[Available data]

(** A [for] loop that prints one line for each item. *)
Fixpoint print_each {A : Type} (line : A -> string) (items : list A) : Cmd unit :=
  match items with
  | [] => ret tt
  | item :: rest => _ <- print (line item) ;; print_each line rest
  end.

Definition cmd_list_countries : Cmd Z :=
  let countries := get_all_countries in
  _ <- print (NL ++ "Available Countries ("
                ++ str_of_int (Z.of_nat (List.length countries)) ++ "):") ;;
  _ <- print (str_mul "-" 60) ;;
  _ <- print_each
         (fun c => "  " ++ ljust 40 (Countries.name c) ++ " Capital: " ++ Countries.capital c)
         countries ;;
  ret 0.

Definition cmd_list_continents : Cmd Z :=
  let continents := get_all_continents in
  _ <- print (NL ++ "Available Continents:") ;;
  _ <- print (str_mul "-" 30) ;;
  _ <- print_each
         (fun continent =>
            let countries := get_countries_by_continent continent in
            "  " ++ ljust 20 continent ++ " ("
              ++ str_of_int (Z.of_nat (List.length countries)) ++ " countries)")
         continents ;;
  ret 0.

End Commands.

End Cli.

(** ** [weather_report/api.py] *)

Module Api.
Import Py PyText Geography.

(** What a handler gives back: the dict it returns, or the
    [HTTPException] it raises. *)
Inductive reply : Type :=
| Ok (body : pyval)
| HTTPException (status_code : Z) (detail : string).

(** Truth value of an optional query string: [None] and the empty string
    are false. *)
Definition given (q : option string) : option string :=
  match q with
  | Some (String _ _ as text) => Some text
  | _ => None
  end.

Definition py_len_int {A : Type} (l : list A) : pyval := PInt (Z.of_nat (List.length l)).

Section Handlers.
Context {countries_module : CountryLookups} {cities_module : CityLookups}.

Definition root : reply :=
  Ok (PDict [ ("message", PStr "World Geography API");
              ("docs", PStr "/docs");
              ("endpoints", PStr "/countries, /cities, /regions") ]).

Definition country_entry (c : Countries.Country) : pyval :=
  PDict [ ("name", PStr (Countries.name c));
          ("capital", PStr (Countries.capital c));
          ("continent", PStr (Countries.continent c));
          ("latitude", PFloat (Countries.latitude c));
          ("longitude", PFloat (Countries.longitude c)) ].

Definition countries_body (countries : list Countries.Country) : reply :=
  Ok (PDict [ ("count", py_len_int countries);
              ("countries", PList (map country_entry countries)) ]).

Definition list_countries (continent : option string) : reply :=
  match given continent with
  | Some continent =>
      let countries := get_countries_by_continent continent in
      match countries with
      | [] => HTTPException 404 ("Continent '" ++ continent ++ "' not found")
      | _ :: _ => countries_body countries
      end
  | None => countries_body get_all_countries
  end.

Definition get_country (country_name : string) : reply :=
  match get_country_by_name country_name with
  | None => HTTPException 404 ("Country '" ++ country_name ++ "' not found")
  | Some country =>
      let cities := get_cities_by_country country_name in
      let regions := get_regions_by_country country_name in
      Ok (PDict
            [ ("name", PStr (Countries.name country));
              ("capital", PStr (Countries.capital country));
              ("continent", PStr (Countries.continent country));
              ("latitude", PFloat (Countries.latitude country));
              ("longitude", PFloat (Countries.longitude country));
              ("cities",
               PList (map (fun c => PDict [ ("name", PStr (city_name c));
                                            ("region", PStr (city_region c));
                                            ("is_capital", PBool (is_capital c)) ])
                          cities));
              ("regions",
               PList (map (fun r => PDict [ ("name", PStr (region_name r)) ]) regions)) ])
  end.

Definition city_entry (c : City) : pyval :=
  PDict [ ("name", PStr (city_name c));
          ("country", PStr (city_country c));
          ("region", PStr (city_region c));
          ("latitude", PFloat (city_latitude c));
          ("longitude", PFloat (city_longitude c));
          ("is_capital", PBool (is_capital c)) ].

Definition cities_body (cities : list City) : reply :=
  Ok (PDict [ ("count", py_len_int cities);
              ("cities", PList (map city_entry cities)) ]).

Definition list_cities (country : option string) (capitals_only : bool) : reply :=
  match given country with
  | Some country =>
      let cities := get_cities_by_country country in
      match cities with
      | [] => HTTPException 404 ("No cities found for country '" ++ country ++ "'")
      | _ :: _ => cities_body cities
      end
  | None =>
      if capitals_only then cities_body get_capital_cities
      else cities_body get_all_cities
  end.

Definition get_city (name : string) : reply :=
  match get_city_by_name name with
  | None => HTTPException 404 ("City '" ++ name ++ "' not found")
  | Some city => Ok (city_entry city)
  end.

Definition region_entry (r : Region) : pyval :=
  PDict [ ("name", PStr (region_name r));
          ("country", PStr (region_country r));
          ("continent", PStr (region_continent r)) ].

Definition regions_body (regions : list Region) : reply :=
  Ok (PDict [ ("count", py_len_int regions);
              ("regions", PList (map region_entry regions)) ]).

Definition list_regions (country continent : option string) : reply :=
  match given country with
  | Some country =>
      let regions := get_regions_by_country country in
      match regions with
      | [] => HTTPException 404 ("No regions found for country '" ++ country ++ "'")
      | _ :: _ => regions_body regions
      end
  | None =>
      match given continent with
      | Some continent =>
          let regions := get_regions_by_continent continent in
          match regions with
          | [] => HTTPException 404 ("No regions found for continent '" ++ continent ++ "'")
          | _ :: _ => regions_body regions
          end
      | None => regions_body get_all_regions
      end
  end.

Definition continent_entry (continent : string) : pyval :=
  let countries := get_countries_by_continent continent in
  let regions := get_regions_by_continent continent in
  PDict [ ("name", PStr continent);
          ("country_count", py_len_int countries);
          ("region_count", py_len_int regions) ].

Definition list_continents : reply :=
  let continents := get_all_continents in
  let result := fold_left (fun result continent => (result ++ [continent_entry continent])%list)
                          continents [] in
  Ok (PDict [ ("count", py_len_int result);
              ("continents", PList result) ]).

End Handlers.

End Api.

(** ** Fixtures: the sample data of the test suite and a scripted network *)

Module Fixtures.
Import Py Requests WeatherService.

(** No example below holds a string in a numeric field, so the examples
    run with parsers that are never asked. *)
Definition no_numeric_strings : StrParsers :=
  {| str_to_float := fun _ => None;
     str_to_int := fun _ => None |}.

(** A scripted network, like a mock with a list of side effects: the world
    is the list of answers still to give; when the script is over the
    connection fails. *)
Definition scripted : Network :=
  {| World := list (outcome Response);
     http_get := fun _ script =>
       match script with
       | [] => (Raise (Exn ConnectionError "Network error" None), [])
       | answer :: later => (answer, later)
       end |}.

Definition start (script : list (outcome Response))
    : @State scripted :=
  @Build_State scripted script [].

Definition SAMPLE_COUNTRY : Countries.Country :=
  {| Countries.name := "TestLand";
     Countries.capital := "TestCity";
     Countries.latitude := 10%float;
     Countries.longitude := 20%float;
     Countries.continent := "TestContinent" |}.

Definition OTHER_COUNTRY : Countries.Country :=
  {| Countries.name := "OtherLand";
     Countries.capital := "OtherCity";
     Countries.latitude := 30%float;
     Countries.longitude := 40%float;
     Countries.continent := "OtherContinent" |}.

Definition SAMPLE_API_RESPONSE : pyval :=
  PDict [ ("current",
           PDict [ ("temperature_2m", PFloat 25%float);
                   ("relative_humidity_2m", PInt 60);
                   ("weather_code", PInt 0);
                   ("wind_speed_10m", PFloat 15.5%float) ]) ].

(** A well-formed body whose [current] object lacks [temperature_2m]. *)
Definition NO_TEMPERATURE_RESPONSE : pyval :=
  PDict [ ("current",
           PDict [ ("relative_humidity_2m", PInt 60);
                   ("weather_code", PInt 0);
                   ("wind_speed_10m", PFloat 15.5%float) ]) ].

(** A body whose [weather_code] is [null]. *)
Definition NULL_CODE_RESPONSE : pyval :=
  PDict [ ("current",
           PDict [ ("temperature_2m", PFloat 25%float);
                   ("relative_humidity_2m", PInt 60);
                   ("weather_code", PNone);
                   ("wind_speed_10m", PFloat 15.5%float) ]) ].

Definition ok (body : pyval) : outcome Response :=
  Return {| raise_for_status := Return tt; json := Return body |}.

[Activity] Search the entries for the word "Geography" and show every line that has it.

[Completed exercise]
Import Py PyText Geography.
  Ok (PDict [ ("message", PStr "World Geography API");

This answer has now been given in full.